BLBG:WTI Crude Trades Near Three-Week High on Signs of U.S. Growth
West Texas Intermediate crude traded near the highest level in more than three weeks on signs of a U.S. economic recovery that may boost fuel demand.
Futures fluctuated in New York as they headed for a second weekly gain. U.S. retail sales increased the most in three months in May, while the number of jobless claims dropped last week, according to separate government reports. The nation’s crude supplies unexpectedly rose and gasoline demand dropped last week, official data showed June 12.
“The U.S. consumer is making a reasonable contribution to growth,” said Ric Spooner, a chief market analyst at CMC Markets in Sydney who predicts traders may sell WTI at about $97 a barrel. “Given the supply outlook, inventory levels and rising production in the U.S., the market will probably need some sort of news catalyst to get it through that level.”
WTI for July delivery was at $96.55 a barrel, down 14 cents, in electronic trading on the New York Mercantile Exchange at 1:56 p.m. Singapore time. The volume of all futures traded was 27 percent below the 100-day average. The contract gained 81 cents, or 0.8 percent, to $96.69 yesterday, the highest settlement since May 20. Prices are up 0.5 percent this week.
Brent for August settlement was down 26 cents at $104.69 a barrel on the London-based ICE Futures Europe exchange. The July contract expired yesterday. The European benchmark grade was at a premium of $7.92 to WTI futures for the same month.
U.S. Outlook
U.S. retail sales climbed 0.6 percent last month, following a 0.1 percent increase in April, Commerce Department figures showed yesterday. The median forecast of 83 economists surveyed by Bloomberg projected they would rise 0.4 percent. The number of claims for jobless benefits fell by 12,000 to 334,000 in the week ended June 8, the Labor Department reported.
WTI may decline next week amid rising U.S. crude supplies and speculation that the Federal Reserve may taper its monetary stimulus, according to a Bloomberg News survey. Eighteen of 33 analysts and traders, or 55 percent, forecast prices will fall through June 21. Seven respondents, or 21 percent, predicted an increase. Eight projected no change.

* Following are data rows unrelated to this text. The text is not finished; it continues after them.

(** No call makes or changes a file whose number is [iMaxLogNum] or higher. *)
Theorem Log_bounded (localtime : Z -> tm) (rename_fails open_fails : bytes -> bool) (now now' now'' usec lt : Z) (text : bytes)
    (p p' : LogFile) (fs fs' : directory) (r j : Z) :
  rotates p -> Log localtime rename_fails open_fails now now' now'' usec lt text p fs = Some (r, p', fs') ->
  Z.max 1 (iMaxLogNum p) <= j < 10 ^ 20 -> fs' !! numbered (sBaseFileName p) j = fs !! numbered (sBaseFileName p) j.
Proof.
  intros (Hn & Ht & Hm) E Hj. unfold Log in E. destruct (open_fails _); [by injection E as _ _ <- |]. rewrite Hn in E.
  set (base := sBaseFileName p) in *. set (f := mk_file _ now) in E.
  destruct (ShiftFiles_cases localtime rename_fails now' now'' (set_count (lLogCount p + 1) p) (<[numbered base 0 := f]> fs) Ht)
    as (r1 & n & t & fs1 & E1 & Hfs). rewrite E in E1. injection E1 as _ _ ->.
  assert (H0 : <[numbered base 0 := f]> fs !! numbered base j = fs !! numbered base j).
  { rewrite lookup_insert_ne; [done|]. apply other_number; lia. }
  destruct Hfs as [-> | ->]; [done|]. change (iMaxLogNum (set_count _ p)) with (iMaxLogNum p).
  change (sBaseFileName (set_count _ p)) with base. rewrite shift_files_outside; [done|]. intros i Hi. apply other_number; lia.
Qed.

(** ** Faults *)

(** The name of the log file keeps 70 bytes of the base name, the names it is rotated to 79: the file of a log with a longer base
    name is never due, and every message reports a failure. *)
Lemma long_name_not_shifted (localtime : Z -> tm) (rename_fails open_fails : bytes -> bool) (now now' now'' usec lt : Z) (text : bytes)
    (p : LogFile) (fs : directory) :
  iShiftType p <> 6 -> open_fails (sLogFileName p) = false -> sLogFileName p <> numbered (sBaseFileName p) 0 -> fs !! numbered (sBaseFileName p) 0 = None ->
  exists p' fs', Log localtime rename_fails open_fails now now' now'' usec lt text p fs = Some (-1, p', fs').
Proof.
  intros Ht Ho Hn Hf. unfold Log. rewrite Ho. unfold ShiftFiles. change (iShiftType (set_count _ p)) with (iShiftType p).
  rewrite (proj2 (Z.eqb_neq _ _)) by done. change (sBaseFileName (set_count _ p)) with (sBaseFileName p).
  rewrite lookup_insert_ne by done. rewrite Hf. eauto.
Qed.

(** Days are compared by the day of the month: a file written on the same day of the next month is not due. *)
Definition calendar (t : Z) : tm := mk_tm 124 (t / 100) (t mod 100) 0 0 0.
Example same_day_next_month :
  due calendar (mk_log (txt "a") (txt "a.log") 3 10 0 0 0 215) 1 315 = (false, mk_log (txt "a") (txt "a.log") 3 10 0 0 0 215).
Proof. reflexivity. Qed.

(** Three messages with two messages for a file: the first two are in the second newest file. *)
Definition counted : option (Z * LogFile * directory) :=
  let log := Log calendar (fun _ => false) (fun _ => false) 5 5 5 0 0 in
  '(_, p, fs) ← InitLogFile calendar (fun _ => false) 5 5 5 (txt "a") 1 3 2 ∅;
  '(_, p, fs) ← log (txt "x") (set_count 0 p) fs;
  '(_, p, fs) ← log (txt "y") p fs;
  log (txt "z") p fs.
Example counted_files :
  (fun r => (r.1.1, f_data <$> r.2 !! txt "a.log", f_data <$> r.2 !! txt "a1.log", f_data <$> r.2 !! txt "a2.log")) <$> counted =
    Some (0, Some [122; 10], Some [120; 10; 121; 10], None).
Proof. vm_compute. reflexivity. Qed.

Crude inventories increased by 2.52 million barrels last week, the Energy Information Administration data said June 12. That compares with a drop of 1.5 million forecast in a Bloomberg News survey of analysts. U.S. gasoline demand fell to the lowest level for this time of year since 2003, sliding 2 percent to 8.65 million barrels a day, according to the EIA, the Energy Department’s statistical unit.
Pipeline Shut
The Organization of Petroleum Exporting Countries will reduce crude shipments this month as rising U.S. production dulls a seasonal increase in the nation’s imports, tanker tracker Oil Movements said yesterday. The group that supplies about 40 percent of the world’s oil will ship 23.88 million barrels a day in the four weeks to June 29, down 0.3 percent from 23.95 million in the previous period to June 1, the researcher said in a report. The figures exclude two of OPEC’s 12 members, Angola and Ecuador.
Kinder Morgan Inc., the largest U.S. pipeline operator by market value, said yesterday it shut the only line that carries Canadian crude to the West Coast after discovering a spill on June 12 in a remote region of British Columbia. The 300,000 barrel-a-day line transports both light and heavy grades of oil.
Iranian Election
Iranians go to the polls today to select a replacement for President Mahmoud Ahmadinejad, with opinion polls showing voters want a someone who will secure an end to the sanctions imposed to halt the country’s nuclear program. The U.S. and Israel say the Persian Gulf nation is secretly pursuing an atomic weapons capability, while Iran says the program is for civilian energy and medical research.
Iran, OPEC’s sixth-biggest crude producer, gets most of its revenue from oil sales. Diminished exports due to the embargo cost the country between $3 billion and $5 billion a month, Wendy Sherman, U.S. under secretary of state for political affairs, told the Senate Banking Committee in testimony June 4.
The U.S. tightened sanctions against the country on Dec. 31, 2011. Iran’s crude production dropped to 2.5 million barrels a day last month, down from 3.58 million barrels a day in December 2011, according to estimates compiled by Bloomberg.